===== TASK INPUT =====

Lemma parse_chunk_render c is_first rest :
  chunk_ok c → ends_chunk rest →
  parse_chunk is_first (render_chunk c ++ rest) = Some ([chunk_of c], false, rest).
Proof.
  intros (_ & Hctx & Hne) Hrest. unfold render_chunk. rewrite <- app_comm_cons, <- app_assoc.
  set (header := match ct_context c with Some _ => _ | None => _ end).
  assert (trim_end header = header) as Htrim.
  { subst header. destruct (ct_context c); [apply trim_end_behind; auto|done]. }
  assert (starts_with "*** " header = false) as Hstar by (subst header; by destruct (ct_context c)).
  assert (skippable header = false) as Hskip.
  { subst header. unfold skippable. destruct (ct_context c) as [ctx|]; [|done].
    erewrite trim_behind; [|done|done|auto]. done. }
  unfold parse_chunk. rewrite Htrim, Hstar, Hskip. cbn [andb].
  assert (∀ ls, parse_chunk_header is_first header (header :: ls) = Some (ct_context c, ls)) as Hh.
  { intros ls. unfold parse_chunk_header. subst header. destruct (ct_context c) as [ctx|] eqn:E; [|done].
    destruct (Hctx ctx eq_refl) as (Hnil & _). destruct ctx; done. }
  rewrite Hh, parse_diff_lines_render by done. cbn. unfold chunk_of. destruct (ct_lines c).
  - destruct (ct_context c); [done|]. by destruct Hne.
  - done.
Qed.

(** The chunks of an update, up to the directive after them. *)
Lemma stops_ends_chunk rest : stops rest → ends_chunk rest.
Proof.
  intros (l & rest' & -> & Hl & _ & Hne). exists l, rest'. split_and!; [done| |by rewrite Hl].
  apply String.eqb_neq. intros ->. by destruct Hne.
Qed.

Lemma render_chunks_ends cs rest : stops rest → ends_chunk (concat (render_chunk <$> cs) ++ rest).
Proof.
  intros Hr. destruct cs as [|c cs]; [by apply stops_ends_chunk|].
  rewrite fmap_cons. cbn [concat]. unfold render_chunk at 1. rewrite <- !app_comm_cons.
  eexists _, _. split; [done|]. by destruct (ct_context c).
Qed.

Lemma parse_chunks_render rounds cs is_first rest :
  Forall chunk_ok cs → stops rest → length cs < rounds →
  parse_chunks rounds is_first (concat (render_chunk <$> cs) ++ rest) = (chunk_of <$> cs, rest).
Proof.
  intros Hok Hrest. revert rounds is_first.
  induction Hok as [|c cs Hc _ IH]; intros rounds is_first Hr;
    (destruct rounds as [|rounds]; [cbn in Hr; lia|]).
  - destruct Hrest as (l & rest' & -> & _ & Hl & Hne). cbn [fmap list_fmap concat app parse_chunks].
    unfold parse_chunk. rewrite Hl. by rewrite (proj2 (String.eqb_neq _ _)).
  - rewrite fmap_cons. cbn [concat parse_chunks]. rewrite <- app_assoc.
    rewrite parse_chunk_render by (done || by apply render_chunks_ends).
    cbn in Hr. by rewrite IH by lia.
Qed.

(** ** Reading hunks and patches back *)

Lemma clean_trim s : clean s → trim s = s.
Proof. by intros []. Qed.

Lemma clean_ends s : clean s → ends_clean s.
Proof. by intros []. Qed.

Lemma directive_render s t :
  head (chars s) = Some "*" → (∀ u, starts_with "*** " (s +:+ u) = true) →
  (∀ u, s +:+ u ≠ "*** End of File") → ends_clean t → directive (s +:+ t).
Proof.
  intros Hs Hstar Hne Ht. destruct (directive_line s t Hs Ht) as [E _]. unfold directive.
  by rewrite E.
Qed.

Lemma render_hunk_stops h rest : hunk_ok h → stops (render_hunk h ++ rest).
Proof.
  intros Hok. destruct h as [path added|path|path move_to chunks]; cbn [render_hunk hunk_ok app] in *;
    (eexists _, _; split; [done|]); apply directive_render; try done; apply clean_ends; tauto.
Qed.

Lemma parse_move_render move_to rest :
  (∀ dest, move_to = Some dest → clean dest) →
  (∃ l rest', rest = l :: rest' ∧ strip_prefix "*** Move to: " (trim_end l) = None) →
  parse_move (match move_to with Some dest => ["*** Move to: " +:+ dest] | None => [] end ++ rest)
  = (move_to, rest).
Proof.
  intros Hm (l & rest' & -> & Hl). unfold parse_move. destruct move_to as [dest|]; cbn [app].
  - specialize (Hm dest eq_refl). rewrite trim_end_behind by by apply clean_ends.
    rewrite strip_prefix_app. by rewrite clean_trim.
  - by rewrite Hl.
Qed.

Lemma render_chunk_not_move c rest :
  chunk_ok c → ∃ l rest', render_chunk c ++ rest = l :: rest' ∧
    strip_prefix "*** Move to: " (trim_end l) = None.
Proof.
  intros (_ & Hctx & _). unfold render_chunk. rewrite <- app_comm_cons.
  eexists _, _. split; [done|]. destruct (ct_context c) as [ctx|]; [|done].
  by rewrite trim_end_behind by auto.
Qed.

Lemma length_render_chunks cs : length cs ≤ length (concat (render_chunk <$> cs)).
Proof.
  induction cs as [|c cs IH]; [done|]. rewrite fmap_cons. cbn [concat length].
  rewrite length_app. unfold render_chunk at 1. cbn [length]. lia.
Qed.

Lemma parse_directive_render h rest :
  hunk_ok h → stops rest →
  parse_directive (render_hunk h ++ rest) = inl (Some ([hunk_of h], rest)).
Proof.
  intros Hok Hrest. destruct h as [path added|path|path move_to chunks];
    cbn [render_hunk hunk_ok app] in *; unfold parse_directive.
  - destruct Hok as [Hp _].
    destruct (directive_line "*** Add File: " path eq_refl (clean_ends _ Hp)) as [E1 E2].
    rewrite E1, E2, strip_prefix_app, parse_added_render, clean_trim by done. done.
  - destruct (directive_line "*** Delete File: " path eq_refl (clean_ends _ Hok)) as [E1 E2].
    rewrite E1, E2, (strip_prefix_app "*** Delete File: "), clean_trim by done. done.
  - destruct Hok as (Hp & Hm & Hne & Hcs).
    destruct (directive_line "*** Update File: " path eq_refl (clean_ends _ Hp)) as [E1 E2].
    rewrite E1, E2, (strip_prefix_app "*** Update File: "), clean_trim, <- app_assoc by done.
    destruct chunks as [|c cs]; [done|].
    rewrite parse_move_render; [|done|].
    2: { inversion Hcs; subst. rewrite fmap_cons. cbn [concat]. rewrite <- app_assoc.
         by apply render_chunk_not_move. }
    cbv beta iota. rewrite parse_chunks_render; [done|done|done|].
    unfold chunk_rounds. rewrite length_app. pose proof (length_render_chunks (c :: cs)). lia.
Qed.

Lemma end_patch_stops : stops ["*** End Patch"].
Proof. eexists _, _. split; [done|]. by vm_compute. Qed.

Lemma render_hunks_stop hs : Forall hunk_ok hs → stops (concat (render_hunk <$> hs) ++ ["*** End Patch"]).
Proof.
  intros Hok. destruct Hok as [|h hs Hh _]; [apply end_patch_stops|].
  rewrite fmap_cons. cbn [concat]. rewrite <- app_assoc. by apply render_hunk_stops.
Qed.

Lemma parse_directives_render hs rounds :
  Forall hunk_ok hs → length hs < rounds →
  parse_directives rounds (concat (render_hunk <$> hs) ++ ["*** End Patch"]) = inl (hunk_of <$> hs).
Proof.
  intros Hok. revert rounds. induction Hok as [|h hs Hh Hok IH]; intros rounds Hr;
    (destruct rounds as [|rounds]; [cbn in Hr; lia|]); [done|].
  rewrite fmap_cons. cbn [concat parse_directives]. rewrite <- app_assoc.
  rewrite parse_directive_render by (done || by apply render_hunks_stop).
  cbn in Hr. by rewrite IH by lia.
Qed.

(** *** Every line that is written is read as one line *)

Lemma no_newline_app s t : no_newline (s +:+ t) = no_newline s && no_newline t.
Proof. induction s as [|c s IH]; simpl; [done|]. by rewrite IH, andb_assoc. Qed.

Lemma strip_cr_app s t : t ≠ "" → strip_cr (s +:+ t) = s +:+ strip_cr t.
Proof.
  intros Ht. induction s as [|c s IH]; [done|].
  change (String c s +:+ t) with (String c (s +:+ t)).
  change (String c s +:+ strip_cr t) with (String c (s +:+ strip_cr t)).
  rewrite <- IH. cbn [strip_cr]. destruct (s +:+ t) eqn:E; [|done]. by destruct s, t.
Qed.

Lemma plain_line_app s t : plain_line s → plain_line t → plain_line (s +:+ t).
Proof.
  intros [Hs1 Hs2] [Ht1 Ht2]. split; [by rewrite no_newline_app, Hs1, Ht1|].
  destruct (String.eqb_spec t "") as [->|Hne]; [by rewrite str_app_nil_r|].
  by rewrite strip_cr_app, Ht2.
Qed.

Lemma ends_clean_plain s : ends_clean s → plain_line s.
Proof. by intros (_ & _ & ? & _). Qed.

Lemma render_chunk_plain c : chunk_ok c → Forall plain_line (render_chunk c).
Proof.
  intros (Hl & Hctx & _). unfold render_chunk. constructor.
  { destruct (ct_context c); [|done]. by apply plain_line_app; [|apply ends_clean_plain; auto]. }
  apply Forall_app. split; [|destruct (ct_is_end_of_file c); repeat constructor].
  apply Forall_fmap. eapply Forall_impl; [exact Hl|].
  intros [s|s|s] Hs; by apply plain_line_app.
Qed.

Lemma render_hunk_plain h : hunk_ok h → Forall plain_line (render_hunk h).
Proof.
  assert (∀ s t, plain_line s → clean t → plain_line (s +:+ t)) as Hp.
  { intros s t Hs Ht. apply plain_line_app; [done|]. by apply ends_clean_plain, clean_ends. }
  destruct h as [path added|path|path move_to chunks]; cbn [render_hunk hunk_ok].
  - intros [Hc Ha]. constructor; [by apply Hp|]. apply Forall_fmap.
    eapply Forall_impl; [exact Ha|]. intros s Hs. by apply (plain_line_app "+").
  - intros Hc. repeat constructor; by apply Hp.
  - intros (Hc & Hm & _ & Hcs). constructor; [by apply Hp|]. apply Forall_app. split.
    + destruct move_to; [|constructor]. constructor; [|done]. by apply Hp; auto.
    + apply Forall_concat, Forall_fmap. eapply Forall_impl; [exact Hcs|].
      apply render_chunk_plain.
Qed.

Lemma render_patch_plain hs : Forall hunk_ok hs → Forall plain_line (render_patch hs).
Proof.
  intros Hok. constructor; [done|]. apply Forall_app. split; [|by repeat constructor].
  apply Forall_concat, Forall_fmap. eapply Forall_impl; [exact Hok|]. apply render_hunk_plain.
Qed.

Lemma length_render_hunks hs : length hs ≤ length (concat (render_hunk <$> hs)).
Proof.
  induction hs as [|h hs IH]; [done|]. rewrite fmap_cons. cbn [concat length].
  rewrite length_app. destruct h; cbn [render_hunk length]; lia.
Qed.

(** C12. A patch written out from its hunks is parsed to exactly these hunks: added
    files with all their lines, deletions, and updates with their move and their
    chunks, each with its context, the lines it keeps and deletes, those it keeps
    and adds, and its end-of-file mark. *)
Theorem parse_render_patch hs :
  hs ≠ [] → Forall hunk_ok hs →
  parse_apply_patch (unlines (render_patch hs)) = inl (hunk_of <$> hs).
Proof.
  intros Hne Hok. unfold parse_apply_patch.
  rewrite lines_unlines by by apply render_patch_plain.
  change (position _ (render_patch hs)) with (Some 0). cbv beta iota zeta.
  change (drop (0 + 1) (render_patch hs)) with (concat (render_hunk <$> hs) ++ ["*** End Patch"]).
  rewrite parse_directives_render; [by destruct hs|done|].
  rewrite length_app. pose proof (length_render_hunks hs). cbn. lia.
Qed.

Lemma parse_render_patch_witness :
  parse_apply_patch (unlines
    ["*** Begin Patch"; "*** Add File: new.txt"; "+one"; "+"; "*** Update File: src/a.rs";
     "*** Move to: b.rs"; "@@ fn main() {"; " let x = 1;"; "-let y = 2;"; "+let y = 3;";
     "@@"; "+// end"; "*** End of File"; "*** Delete File: old"; "*** End Patch"])
  = inl [AddFile "new.txt" ("one" +:+ nl +:+ nl);
         UpdateFile "src/a.rs" (Some "b.rs")
           [{| uc_change_context := Some "fn main() {";
               uc_old_lines := ["let x = 1;"; "let y = 2;"];
               uc_new_lines := ["let x = 1;"; "let y = 3;"]; uc_is_end_of_file := false |};
            {| uc_change_context := None; uc_old_lines := []; uc_new_lines := ["// end"];
               uc_is_end_of_file := true |}];
         DeleteFile "old"].
Proof.
  apply (parse_render_patch
    [AddText "new.txt" ["one"; ""];
     UpdateText "src/a.rs" (Some "b.rs")
       [{| ct_context := Some "fn main() {";
           ct_lines := [Kept "let x = 1;"; Deleted "let y = 2;"; Added "let y = 3;"];
           ct_is_end_of_file := false |};
        {| ct_context := None; ct_lines := [Added "// end"]; ct_is_end_of_file := true |}];
     DeleteText "old"]); [done|].
  assert (∀ s, s ≠ "" → starts_char s = true → no_newline s = true → strip_cr s = s →
    trim_end s = s → trim s = s → clean s) as Hclean by (unfold clean, ends_clean, plain_line; tauto).
  assert (∀ s, no_newline s = true → strip_cr s = s → plain_line s) as Hplain by (by split).
  constructor; [|constructor; [|constructor; [|constructor]]]; cbn [hunk_ok].
  - split; [by apply Hclean|]. constructor; [|constructor; [|constructor]]; by apply Hplain.
  - split; [by apply Hclean|]. split; [by intros dest [= <-]; apply Hclean|]. split; [done|].
    constructor; [|constructor; [|constructor]]; (split; [|split; [|done]]).
    + constructor; [|constructor; [|constructor; [|constructor]]]; by apply Hplain.
    + intros ctx [= <-]. apply Hclean; done.
    + constructor; [|constructor]. by apply Hplain.
    + done.
  - by apply Hclean.
Defined.
Lemma update_outcome path move_to chunks w w' r :
  execute_hunk ctx (UpdateFile path move_to chunks) w = (w', r) →
  outcome_ok (UpdateFile path move_to chunks) w w' r.
Proof.
  intros Hx. pose proof (execute_hunk_only _ _ _ _ Hx) as Honly. revert Hx.
  unfold execute_hunk. cbv zeta. intros Hx.
  step_in Hx; [|by apply attempt_inv in E as (? & [=] & _)].
  apply attempt_inv in E as (res & Eo & E). injection Eo as ->.
  apply reads_apply_update in E as [-> Hres]. destruct res as [[[old new]|]|e].
  2: { destruct (Hres None eq_refl) as (old & [new|] & _ & Hu & Hn); [done|].
       by destruct (update_contents_no_panic _ _ _ Hu). }
  2: { injection Hx as <- <-. by constructor. }
  destruct (Hres _ eq_refl) as (old' & [new'|] & Hold & Hnew & Hn); [|done].
  injection Hn as <- <-. destruct move_to as [dest|].
  - step_in Hx; [|by eapply create_interrupted]. pose proof (created_same _ _ _ _ E) as Hsame.
    apply events_create in E. step_in Hx; [|by eapply write_interrupted; [..|done]].
    step_in Hx; [|by apply attempt_inv in E1 as (? & [=] & _)].
    step_in Hx; [|done]. step_in Hx; [|done]. injection Hx as <- <-.
    apply attempt_inv in E1 as (removed & _ & E1).
    pose proof (events_write _ _ _ _ _ E0) as Ev. pose proof (events_remove _ _ _ _ E1) as Ev1.
    apply publish_inv in E2 as (Ep & Er & Ef). apply publish_inv in E3 as (Ep' & Er' & Ef').
    eapply (Outcome_done (UpdateFile path (Some dest) chunks) w w4);
      [|done|by rewrite Ep', Ep, Ev1, Ev, E, <- app_assoc|done].
    exists old, new. split; [done|]. split; [done|]. intros Hne. rewrite !Er', !Er, Ef', Ef.
    destruct u0. eapply move_source; [done| |done|done]. by rewrite Hsame.
  - step_in Hx; [|by eapply write_interrupted; [..|done]]. step_in Hx; [|done]. injection Hx as <- <-.
    pose proof (events_write _ _ _ _ _ E) as Ev. destruct u. apply text_write in E.
    apply publish_inv in E0 as (Ep & Er & _).
    eapply (Outcome_done (UpdateFile path None chunks) w w1); [|done|by rewrite Ep, Ev|done].
    exists old, new. by rewrite Er.
Qed.

Lemma execute_hunk_outcome h w w' r :
  execute_hunk ctx h w = (w', r) → outcome_ok h w w' r.
Proof. destruct h; eauto using add_outcome, delete_outcome, update_outcome. Qed.

(** An execution that a failed call ends: the hunks before were executed, one
    was cut short, and those after it were not begun. *)
Definition CutShort (hs : list PatchHunk) (w w' : World F) : Prop :=
  ∃ before h after w1 results touched,
    hs = before ++ h :: after ∧ Executed before w w1 results touched ∧ Interrupted h w1 w'.
(** The [edit] tool never panics. When it reports success, the file held the old
    text, once or with leave to replace all, and now holds the rewritten text;
    no other file changed, and one event was published, for this file, whose
    summary has the line of the first occurrence. When it reports an error, the
    edit was not applicable or the file system failed, and unless it was the
    writing that failed nothing changed. *)
Theorem edit_correct (ctx : ToolContext) (params : EditInput) (w : World F) :
  let path := resolve_path ctx (ei_file_path params) in
  let (w', r) := edit_execute ctx params w in
  match r with
  | inl None => False
  | inl (Some output) => ∃ content,
      read_file w path = inl content ∧ edited params path content w w'
  | inr e =>
      (w' = w ∧ ∀ content, fs_exists (w_files w) path = true → read_file w path = inl content →
         ¬ applicable (ei_old_string params) (ei_new_string params) content
             (ei_replace_all params)) ∨
      ∃ text, write_file path text w = (w', inr e)
  end.
Proof.
  intros path. destruct (edit_execute ctx params w) as [w' r] eqn:E.
  unfold edit_execute in E. fold path in E. cbv zeta in E.
  destruct (String.eqb_spec (ei_old_string params) (ei_new_string params)) as [Heq|Hdiff].
  { injection E as <- <-. left. split; [done|]. by intros content _ _ []. }
  unfold path_exists in E. unfold bind at 1 in E.
  destruct (fs_exists (w_files w) path) eqn:Hex; [|injection E as <- <-; by left].
  cbn [negb] in E. apply bind_inv in E as (w1 & r1 & E1 & E).
  unfold read_to_string in E1. fold (read_file w path) in E1. injection E1 as <- E1.
  destruct r1 as [content|e].
  - apply edit_content_correct in E; [|done]. destruct r as [[output|]|e].
    + by exists content.
    + done.
    + destruct E as [[-> Hn]|Hw]; [left|by right]. split; [done|].
      intros content' _ Hc. assert (content' = content) as -> by congruence. done.
  - destruct E as [-> ->]. left. split; [done|]. intros content _ Hc. congruence.
Qed.

(** ** [multiedit] *)

(** The edits one after the other, each on the text the ones before it left:
    those that are applicable are made, the others change nothing. The numbers
    are those of the edits made and refused. *)
Inductive EditsRun : list EditOperation → string → string → nat → nat → Prop :=
| EditsRun_nil content : EditsRun [] content content 0 0
| EditsRun_made e edits content content1 content2 made refused :
    applicable (eo_old_string e) (eo_new_string e) content (eo_replace_all e) →
    Rewritten (eo_old_string e) (eo_new_string e) content content1
      (count_matches (eo_old_string e) content) →
    EditsRun edits content1 content2 made refused →
    EditsRun (e :: edits) content content2 (S made) refused
| EditsRun_refused e edits content content2 made refused :
    ¬ applicable (eo_old_string e) (eo_new_string e) content (eo_replace_all e) →
    EditsRun edits content content2 made refused →
    EditsRun (e :: edits) content content2 made (S refused).

Lemma apply_edit_spec i e content :
  match apply_edit i e content with
  | inl (content1, _) =>
      applicable (eo_old_string e) (eo_new_string e) content (eo_replace_all e) ∧
      Rewritten (eo_old_string e) (eo_new_string e) content content1
        (count_matches (eo_old_string e) content)
  | inr _ => ¬ applicable (eo_old_string e) (eo_new_string e) content (eo_replace_all e)
  end.
Proof.
  unfold apply_edit, applicable. cbv zeta.
  destruct (String.eqb_spec (eo_old_string e) (eo_new_string e)) as [Heq|Hne]; [by intros []|].
  destruct (Nat.eqb_spec (count_matches (eo_old_string e) content) 0) as [|Hn]; [lia|].
  destruct (_ && _) eqn:Es.
  { apply andb_true_iff in Es as [H1%Nat.ltb_lt H2]. intros (_ & _ & [?|Hall]); [lia|].
    by rewrite Hall in H2. }
  assert (count_matches (eo_old_string e) content = 1 ∨ eo_replace_all e = true) as Hone.
  { apply andb_false_iff in Es as [H1%Nat.ltb_ge|H2]; [left; lia|right].
    by destruct (eo_replace_all e). }
  pose proof (replaced_spec (eo_old_string e) (eo_new_string e) content (eo_replace_all e)
    ltac:(lia) Hone) as Hrw. unfold replaced in Hrw.
  destruct (eo_replace_all e); (split; [split_and!; [done|lia|done]|exact Hrw]).
Qed.

Lemma apply_edits_run i edits content applied failed :
  ∃ content' more_applied more_failed,
    apply_edits i edits (content, applied, failed)
      = (content', applied ++ more_applied, failed ++ more_failed) ∧
    EditsRun edits content content' (length more_applied) (length more_failed).
Proof.
  revert i content applied failed. induction edits as [|e edits IH]; intros i content applied failed.
  { exists content, [], []. rewrite !app_nil_r. split; [done|constructor]. }
  cbn [apply_edits]. pose proof (apply_edit_spec i e content) as He.
  destruct (apply_edit i e content) as [[content1 message]|message].
  - destruct (IH (i + 1) content1 (applied ++ [message]) failed) as (c' & ma & mf & -> & Hrun).
    exists c', (message :: ma), mf. rewrite <- app_assoc. split; [done|].
    destruct He. by econstructor.
  - destruct (IH (i + 1) content applied (failed ++ [message])) as (c' & ma & mf & -> & Hrun).
    exists c', ma, (message :: mf). rewrite <- app_assoc. split; [done|]. by constructor.
Qed.

(** [multiedit] makes the applicable edits in order, each on the result of those
    before it, skips the others, counts both, and writes the result to the file
    and to nothing else; when it fails, only the writing can have changed
    anything. *)
Theorem multiedit_correct (ctx : ToolContext) (file_path : string) (edits : list EditOperation)
    (w : World F) :
  let path := resolve_path ctx file_path in
  let (w', r) := multiedit_execute ctx file_path edits w in
  match r with
  | inl output => ∃ content content' applied failed,
      read_file w path = inl content ∧ read_file w' path = inl content' ∧
      EditsRun edits content content' (length applied) (length failed) ∧
      length applied + length failed = length edits ∧
      others_kept path w w' ∧
      w_events w' = w_events w ∧
      output = multiedit_output file_path content content' applied failed
  | inr e => w' = w ∨ ∃ text, write_file path text w = (w', inr e)
  end.
Proof.
  intros path. destruct (multiedit_execute ctx file_path edits w) as [w' r] eqn:E.
  unfold multiedit_execute in E. fold path in E. cbv zeta in E.
  unfold path_exists in E. unfold bind at 1 in E.
  destruct (fs_exists (w_files w) path); [|injection E as <- <-; by left].
  cbn [negb] in E. apply bind_inv in E as (w1 & r1 & E1 & E).
  unfold read_to_string in E1. fold (read_file w path) in E1. injection E1 as <- E1.
  destruct r1 as [content|e]; [|destruct E as [-> ->]; by left].
  destruct (apply_edits_run 0 edits content [] []) as (content' & applied & failed & Ea & Hrun).
  rewrite Ea in E. apply bind_inv in E as (w1 & r1 & E2 & E).
  destruct r1 as [[]|e]; [|destruct E as [-> ->]; right; by eexists].
  injection E as <- <-. apply write_file_inv in E2 as (Hev & Hother & Hread).
  exists content, content', applied, failed. split_and!; try done; [by apply Hread|].
  clear -Hrun. induction Hrun; cbn; lia.
Qed.
End correct.

(** ** Witnesses *)

#[local] Instance no_line_diff : LineDiff := λ old new,
  [(ChangeDelete, old); (ChangeInsert, new)].
(* ===== verification/SwarmPlan.v ===== *)
(** * Swarm plans ([crates/gcode-plan/src/lib.rs])

    The shared plan of a swarm: its items, their statuses, the dependency
    graph with its cycle detection (Kahn's algorithm), the summary of the
    graph, the choice of the next runnable items and the control actions on
    assigned tasks. *)

From S2P Require Import Prelude.

(** ** Data *)

Record PlanItem := {
  pi_content : string;
  pi_status : string;
  pi_priority : string;
  pi_id : string;
  pi_subsystem : option string;
  pi_file_scope : list string;
  pi_blocked_by : list string;
  pi_assigned_to : option string;
}.

Record SwarmTaskProgress := {
  tp_assigned_session_id : option string;
  tp_assignment_summary : option string;
  tp_assigned_at_unix_ms : option u64;
  tp_started_at_unix_ms : option u64;
  tp_last_heartbeat_unix_ms : option u64;
  tp_last_detail : option string;
  tp_last_checkpoint_unix_ms : option u64;
  tp_checkpoint_summary : option string;
  tp_completed_at_unix_ms : option u64;
  tp_stale_since_unix_ms : option u64;
  tp_heartbeat_count : option u64;
  tp_checkpoint_count : option u64;
}.

Record SwarmPlanItemSpec := {
  is_id : string;
  is_content : string;
  is_priority : string;
  is_subsystem : option string;
  is_file_scope : list string;
  is_blocked_by : list string;
}.

Record SwarmPlanDefinition := {
  pd_version : u64;
  pd_participants : list string;
  pd_items : list SwarmPlanItemSpec;
}.

Record SwarmExecutionItemState := {
  es_task_id : string;
  es_status : string;
  es_assigned_to : option string;
  es_progress : option SwarmTaskProgress;
}.

Record SwarmExecutionState := { ex_items : list SwarmExecutionItemState }.

Record VersionedPlan := {
  vp_items : list PlanItem;
  vp_version : u64;
  vp_participants : gset string;
  vp_task_progress : gmap string SwarmTaskProgress;
}.

Definition plan_new : VersionedPlan :=
  {| vp_items := []; vp_version := 0; vp_participants := ∅; vp_task_progress := ∅ |}.

Definition item_spec (item : PlanItem) : SwarmPlanItemSpec := {|
  is_id := pi_id item;
  is_content := pi_content item;
  is_priority := pi_priority item;
  is_subsystem := pi_subsystem item;
  is_file_scope := pi_file_scope item;
  is_blocked_by := pi_blocked_by item;
|}.

Definition plan_definition `{HashOrder} (plan : VersionedPlan) : SwarmPlanDefinition := {|
  pd_version := vp_version plan;
  pd_participants := sort_strings (hash_elements (vp_participants plan));
  pd_items := item_spec <$> vp_items plan;
|}.

Definition execution_state (plan : VersionedPlan) : SwarmExecutionState := {|
  ex_items := (λ item, {|
    es_task_id := pi_id item;
    es_status := pi_status item;
    es_assigned_to := pi_assigned_to item;
    es_progress := vp_task_progress plan !! pi_id item;
  |}) <$> vp_items plan;
|}.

=====

[WHAT IS NEEDED] Word for word, quote the lines from the line containing "is_content : string;" through the end of the material, both included, and nothing else.

[YOUR SOLUTION]
  is_content : string;
  is_priority : string;
  is_subsystem : option string;
  is_file_scope : list string;
  is_blocked_by : list string;
}.

Record SwarmPlanDefinition := {
  pd_version : u64;
  pd_participants : list string;
  pd_items : list SwarmPlanItemSpec;
}.

Record SwarmExecutionItemState := {
  es_task_id : string;
  es_status : string;
  es_assigned_to : option string;
  es_progress : option SwarmTaskProgress;
}.

Record SwarmExecutionState := { ex_items : list SwarmExecutionItemState }.

Record VersionedPlan := {
  vp_items : list PlanItem;
  vp_version : u64;
  vp_participants : gset string;
  vp_task_progress : gmap string SwarmTaskProgress;
}.

Definition plan_new : VersionedPlan :=
  {| vp_items := []; vp_version := 0; vp_participants := ∅; vp_task_progress := ∅ |}.

Definition item_spec (item : PlanItem) : SwarmPlanItemSpec := {|
  is_id := pi_id item;
  is_content := pi_content item;
  is_priority := pi_priority item;
  is_subsystem := pi_subsystem item;
  is_file_scope := pi_file_scope item;
  is_blocked_by := pi_blocked_by item;
|}.

Definition plan_definition `{HashOrder} (plan : VersionedPlan) : SwarmPlanDefinition := {|
  pd_version := vp_version plan;
  pd_participants := sort_strings (hash_elements (vp_participants plan));
  pd_items := item_spec <$> vp_items plan;
|}.

Definition execution_state (plan : VersionedPlan) : SwarmExecutionState := {|
  ex_items := (λ item, {|
    es_task_id := pi_id item;
    es_status := pi_status item;
    es_assigned_to := pi_assigned_to item;
    es_progress := vp_task_progress plan !! pi_id item;
  |}) <$> vp_items plan;
|}.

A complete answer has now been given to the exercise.